START Extracted entries
Definition ValidateKind (kindByte : Z) : res net_error unit :=
  if (kindByte <? StreamKindBlockAnnouncement) || (StreamKindJudgmentPublish <? kindByte)
  then Err (NetErr "invalid stream kind") else Ok ().
Definition IsUniquePersistent (k : Z) : bool := k <? 128.

Definition RegisterHandler {H} (kind : Z) (handler : H) (handlers : gmap Z H) : gmap Z H :=
  <[kind := handler]> handlers.
Definition GetHandler {H} (handlers : gmap Z H) (kindByte : Z) : res net_error H :=
  match handlers !! kindByte with Some h => Ok h | None => Err (NetErr "no handler for kind") end.

(** The connection has given the stream; writing the kind. *)
Definition OpenStream (ctx : option net_error) (kind : Z) (stream : QStream q)
  : QStream q * res net_error unit :=
  let '(stream, r) := QWrite q stream [uint8 kind] in
  match select_ctx ctx r with
  | Ok _ => (stream, Ok ())
  | r => ((QClose q stream).1, r)
  end.

(** The stream, whose first byte is the kind, and the handler that is started on
    it. *)
Definition AcceptStream {H} (handlers : gmap Z H) (stream : QStream q)
  : QStream q * res net_error H :=
  match QReadFull q stream 1 with
  | (stream, Ok kind) =>
      match GetHandler handlers (default 0 (head kind)) with
      | Ok h => (stream, Ok h)
      | r => ((QClose q stream).1, r)
      end
  | (stream, Err e) => ((QClose q stream).1, Err e)
  | (stream, RuntimePanic) => (stream, RuntimePanic)
  end.

(** ** Block requests ([handlers/block_request.go]) *)

Definition blocks_type : gotype := TSlice block_type.
Definition blocks_value (blocks : list StoredBlock) : goval := VSeq (block_value <$> blocks).

Section requests.
Context (p : Pebble) (HashData : list Z → Hash).

(** [None] is a bound on the search of the blocks used up. *)
Definition HandleStream (ctx : option net_error) (c : Chain p) (stream : QStream q)
  : option (QStream q * res net_error unit) :=
  match ReadMessageWithContext ctx stream with
  | (stream, Ok msg) =>
      if len (Content msg) <? 37 then Some (stream, Err (NetErr "message too short"))
      else
        match map_err NetCodec (Unmarshal (TPrim false Uint32) (take 4 (drop 33 (Content msg)))
                                  (zero_value (TPrim false Uint32))) with
        | Ok v =>
            let maxBlocks := num_of v in
            let direction := default 0 (Content msg !! 32%nat) in
            let hash := take 32 (Content msg) in
            let ascending := direction =? 0 in
            match GetBlockSequence p HashData (Z.to_nat maxBlocks + 2) c hash ascending maxBlocks with
            | None => None
            | Some (Ok blocks) =>
                match map_err NetCodec (Marshal blocks_type (blocks_value blocks)) with
                | Ok response =>
                    let '(stream, r) := WriteMessageWithContext ctx stream response in
                    match r with
                    | Ok _ => Some (QClose q stream)
                    | r => Some (stream, r)
                    end
                | Err e => Some (stream, Err e)
                | RuntimePanic => Some (stream, RuntimePanic)
                end
            | Some (Err e) => Some (stream, Err (NetChain e))
            | Some RuntimePanic => Some (stream, RuntimePanic)
            end
        | Err e => Some (stream, Err e)
        | RuntimePanic => Some (stream, RuntimePanic)
        end
  | (stream, Err e) => Some (stream, Err e)
  | (stream, RuntimePanic) => Some (stream, RuntimePanic)
  end.

Definition request_content (headerHash : Hash) (ascending : bool) (maxBlocks : Z) : res net_error (list Z) :=
  let direction := if ascending then 0 else 1 in
  let! maxBlocksBytes := map_err NetCodec (Marshal (TPrim false Uint32) (VNum maxBlocks)) in
  Ok (go_copy (replicate 32 0) headerHash ++ [direction] ++ go_copy (replicate 4 0) maxBlocksBytes).

Definition RequestBlocks (ctx : option net_error) (stream : QStream q) (headerHash : Hash)
    (ascending : bool) (maxBlocks : Z) : QStream q * res net_error (list StoredBlock) :=
  match request_content headerHash ascending maxBlocks with
  | Ok content =>
      match WriteMessageWithContext ctx stream content with
      | (stream, Ok _) =>
          match QClose q stream with
          | (stream, Ok _) =>
              match ReadMessageWithContext ctx stream with
              | (stream, Ok response) =>
                  (stream,
                   let! v := map_err NetCodec (Unmarshal blocks_type (Content response)
                                                 (zero_value blocks_type)) in
                   Ok ((λ b, MkStored (header_of (part b 0)) (part b 1)) <$> elems v))
              | (stream, Err e) => (stream, Err e)
              | (stream, RuntimePanic) => (stream, RuntimePanic)
              end
          | (stream, Err e) => (stream, Err e)
          | (stream, RuntimePanic) => (stream, RuntimePanic)
          end
      | (stream, Err e) => (stream, Err e)
      | (stream, RuntimePanic) => (stream, RuntimePanic)
      end
  | Err e => (stream, Err e)
  | RuntimePanic => (stream, RuntimePanic)
  end.
End requests.
End streams.

(** ** Peers ([peer/node.go], [peer/peer.go]) and connections ([transport/transport.go]) *)

Module Peers.
(** A peer with the number of its connection; the address as the string of the
    [UDPAddr]. *)
Record Peer : Type := MkPeer {
  ProtoConn : Z;
  Address : string;
  Ed25519Key : list Z;
  ValidatorIndex : option Z;
}.

Record PeerSet : Type := MkPeerSet {
  byEd25519Key : gmap (list Z) Peer;
  byAddress : gmap string Peer;
  byValidatorIndex : gmap Z Peer;
}.
Definition NewPeerSet : PeerSet := MkPeerSet ∅ ∅ ∅.

Definition AddPeer (peer : Peer) (ps : PeerSet) : PeerSet :=
  MkPeerSet (<[Ed25519Key peer := peer]> (byEd25519Key ps)) (<[Address peer := peer]> (byAddress ps))
    (match ValidatorIndex peer with
     | Some i => <[i := peer]> (byValidatorIndex ps)
     | None => byValidatorIndex ps
     end).
Definition RemovePeer (peer : Peer) (ps : PeerSet) : PeerSet :=
  MkPeerSet (delete (Ed25519Key peer) (byEd25519Key ps)) (delete (Address peer) (byAddress ps))
    (match ValidatorIndex peer with
     | Some i => delete i (byValidatorIndex ps)
     | None => byValidatorIndex ps
     end).
Definition GetByEd25519Key (key : list Z) (ps : PeerSet) : option Peer := byEd25519Key ps !! key.
Definition GetByAddress (addr : string) (ps : PeerSet) : option Peer := byAddress ps !! addr.
Definition GetByValidatorIndex (index : Z) (ps : PeerSet) : option Peer := byValidatorIndex ps !! index.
END Extracted entries
▸ Try it: Pull out all lines in the data above that include "false".

▸ Your response:
        match map_err NetCodec (Unmarshal (TPrim false Uint32) (take 4 (drop 33 (Content msg)))
                                  (zero_value (TPrim false Uint32))) with
  let! maxBlocksBytes := map_err NetCodec (Marshal (TPrim false Uint32) (VNum maxBlocks)) in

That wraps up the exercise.